=== Section Start ===

(** * The backfiller of [clustering/backfiller.hpp]

    A shallow embedding of [backfiller_t<protocol_t>]: its constructor, the two
    mailbox callbacks [on_backfill] and [on_cancel_backfill], and the implicit
    destructor.  The callbacks run as cooperative coroutines on the home thread
    of the backfiller ([assert_thread()]), so the embedding is a step function
    on one state: a step is the delivery of a message, a move of the store
    inside one suspended [store->backfiller(...)] call, or a move of the
    destructor.  Between two steps nothing else runs. *)

From stdpp Require Import base option list gmap strings.
From Stdlib Require Import NArith Lia.

Set Default Proof Using "Type".

(** ** Values the code treats as opaque *)

(** [backfiller_metadata_t<protocol_t>::backfill_session_id_t]. *)
Abbreviation session_id_t := nat (only parsing).
(** [async_mailbox_t<...>::address_t]. *)
Abbreviation address_t := nat (only parsing).
(** [branch_id_t]. *)
Abbreviation branch_id_t := nat (only parsing).
(** [state_timestamp_t]: totally ordered, compared with [>=] on line 31. *)
Abbreviation state_timestamp_t := N (only parsing).

(** The template parameter [protocol_t]: the types the code takes from it. *)
Class protocol_t := Protocol {
  region_t : Type;
  region_eq_dec :: EqDecision region_t;
  backfill_request_t : Type;
  backfill_chunk_t : Type;
}.

(** ** Exceptions, assertions and results of a call *)

(** What a C++ call can throw here: the interruption, or anything else the
    store raises. *)
Inductive exception :=
| interrupted_exc_t
| store_exc (what : nat).

(** A call returns, throws an exception that propagates to its caller, or
    stops the process (a failed [rassert], an access through a dead pointer). *)
Inductive result (A : Type) :=
| Returns (a : A)
| Throws (e : exception)
| Aborts.
Arguments Returns {A} a.
Arguments Throws {A} e.
Arguments Aborts {A}.

#[global] Instance result_ret : MRet result := @Returns.
#[global] Instance result_bind : MBind result := fun A B k r =>
  match r with
  | Returns a => k a
  | Throws e => Throws e
  | Aborts => Aborts
  end.

(** [try { body } catch (interrupted_exc_t) { handler }]: the handler runs for
    the interruption only; every other exception leaves the block. *)
Definition try_catch_interrupted {A} (body handler : result A) : result A :=
  match body with
  | Throws interrupted_exc_t => handler
  | r => r
  end.

(** Modelled from the spec: the macro [rassert] is not among the sources; the
    spec calls the two checks of the constructor "checked synchronously, fatal
    if violated".  A failed [rassert] stops the process. *)
Definition rassert (b : bool) : result unit :=
  if b then Returns () else Aborts.

(** ** Signals *)

(** Modelled from the spec: [cond_t] is not among the sources.  The spec has it
    as "a one-shot cooperative cancellation flag" that is triggered "exactly
    once", and "triggering an already-triggered signal is a programming error /
    undefined". *)
Record cond_t := Cond { is_pulsed : bool }.

Definition pulse (c : cond_t) : result cond_t :=
  if is_pulsed c then Aborts else Returns (Cond true).

(** Modelled from the spec: [auto_drainer_t] is not among the sources.  The
    spec has it as "an explicit in-flight counter plus a shutdown broadcast
    signal; every handler holds a lease on the counter for its duration;
    destruction awaits counter reaching zero after broadcasting shutdown".
    [lock_count] counts the live [auto_drainer_t::lock_t] objects. *)
Record auto_drainer_t := Drainer {
  drain_signal : cond_t;
  lock_count : nat;
}.

Section Backfiller.
Context {protocol : protocol_t}.

(** ** The store and the branch history (lines 18-20, 30-31) *)

(** What [ready_store_t<protocol_t>] answers to [get_region()] and
    [get_timestamp()]. *)
Record ready_store_t := Store {
  get_region : region_t;
  get_timestamp : state_timestamp_t;
}.

(** The fields of a branch's metadata the constructor reads. *)
Record branch_metadata_t := Branch {
  region : region_t;
  initial_timestamp : state_timestamp_t;
}.

(** The branch history view and [branch_find] are not among the sources: they
    are parameters of the development. *)
Context {branch_history_t : Type}.
Variable branch_find : branch_history_t -> branch_id_t -> branch_metadata_t.

(** ** Messages and coroutines *)

(** The two messages [on_backfill] sends with [send(cluster, address, ...)]. *)
Inductive message :=
| chunk_message (to : address_t) (c : backfill_chunk_t)
| end_message (to : address_t) (t : state_timestamp_t).

(** How an activation of [on_backfill] left: by returning, or by an exception
    that passed through it. *)
Inductive exit_t :=
| returned
| propagated (e : exception).

Inductive frame_state :=
| suspended              (* inside [store->backfiller(...)], lines 68-71 *)
| finished (how : exit_t).

(** One activation of [on_backfill]: its arguments and its local
    [local_interruptor].  An activation is named by its index in [frames];
    [&local_interruptor] is that index. *)
Record frame := Frame {
  session_id : session_id_t;
  request : backfill_request_t;
  chunk_cont : address_t;
  end_cont : address_t;
  local_interruptor : cond_t;
  state : frame_state;
}.

Definition with_local_interruptor (f : frame) (c : cond_t) : frame :=
  Frame (session_id f) (request f) (chunk_cont f) (end_cont f) c (state f).
Definition with_state (f : frame) (st : frame_state) : frame :=
  Frame (session_id f) (request f) (chunk_cont f) (end_cont f)
    (local_interruptor f) st.

(** The non-static data members of [backfiller_t], in the order of their
    declarations (lines 95-107). *)
Inductive member :=
| m_cluster
| m_branch_history
| m_store
| m_store_branch
| m_drainer
| m_local_interruptors
| m_backfill_mailbox
| m_cancel_backfill_mailbox
| m_advertisement.

#[global] Instance member_eq_dec : EqDecision member.
Proof. solve_decision. Defined.
Fixpoint stddev_loop (values : list float) (period : Z)
    (ma : list (option float)) (fuel i : nat) (out : list (option float))
    : list (option float) :=
  match fuel with
  | O => out
  | S fuel' =>
      match ma !! i with
      | Some None => stddev_loop values period ma fuel' (S i) out
      | m =>
          let s := sum_sq values (asNumber m) (Z.to_nat period)
                     (Z.to_nat (Z.of_nat i - period + 1)) 0 in
          stddev_loop values period ma fuel' (S i)
            (<[i := Some (sqrt (s / Z2F period))]> out)
      end
  end.

(** Called with [period = 20] only; the loop starts at [i = period - 1]. *)
Definition stddev (values : list float) (period : Z) (ma : list (option float))
    : list (option float) :=
  let start := Z.to_nat (period - 1) in
  stddev_loop values period ma (length values - start) start
    (nulls (length values)).

(** *** rsiWilder *)

Definition gain_of (change : float) : float :=
  if 0 <? change then change else 0.

Definition loss_of (change : float) : float :=
  if change <? 0 then - change else 0.

(** [100 - (100 / (1 + rs))] with [rs = avgLoss === 0 ? Infinity : avgGain / avgLoss] *)
Definition rsi_value (avgGain avgLoss : float) : float :=
  let rs := if avgLoss =? 0 then infinity else avgGain / avgLoss in
  100 - 100 / (1 + rs).

(** The inner loop [for (k = i + 1; k < close.length; k++)]. *)
Fixpoint rsi_smooth (close : list float) (period : Z) (fuel k : nat)
    (avgGain avgLoss : float) (out : list (option float))
    : list (option float) :=
  match fuel with
  | O => out
  | S fuel' =>
      let ch := get close k - get close (k - 1) in
      let g := gain_of ch in
      let l := loss_of ch in
      let avgGain := (avgGain * Z2F (period - 1) + g) / Z2F period in
      let avgLoss := (avgLoss * Z2F (period - 1) + l) / Z2F period in
      rsi_smooth close period fuel' (S k) avgGain avgLoss
        (<[k := Some (rsi_value avgGain avgLoss)]> out)
  end.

=== Section End ===

**TASK BRIEF:** Above are the entries. Quote exactly the lines from the one bearing "mailbox callbacks [on_backfill]" through the one bearing "Abbreviation address_t := nat (only parsing).".

**TASK SOLUTION:**
    mailbox callbacks [on_backfill] and [on_cancel_backfill], and the implicit
    destructor.  The callbacks run as cooperative coroutines on the home thread
    of the backfiller ([assert_thread()]), so the embedding is a step function
    on one state: a step is the delivery of a message, a move of the store
    inside one suspended [store->backfiller(...)] call, or a move of the
    destructor.  Between two steps nothing else runs. *)

From stdpp Require Import base option list gmap strings.
From Stdlib Require Import NArith Lia.

Set Default Proof Using "Type".

(** ** Values the code treats as opaque *)

(** [backfiller_metadata_t<protocol_t>::backfill_session_id_t]. *)
Abbreviation session_id_t := nat (only parsing).
(** [async_mailbox_t<...>::address_t]. *)
Abbreviation address_t := nat (only parsing).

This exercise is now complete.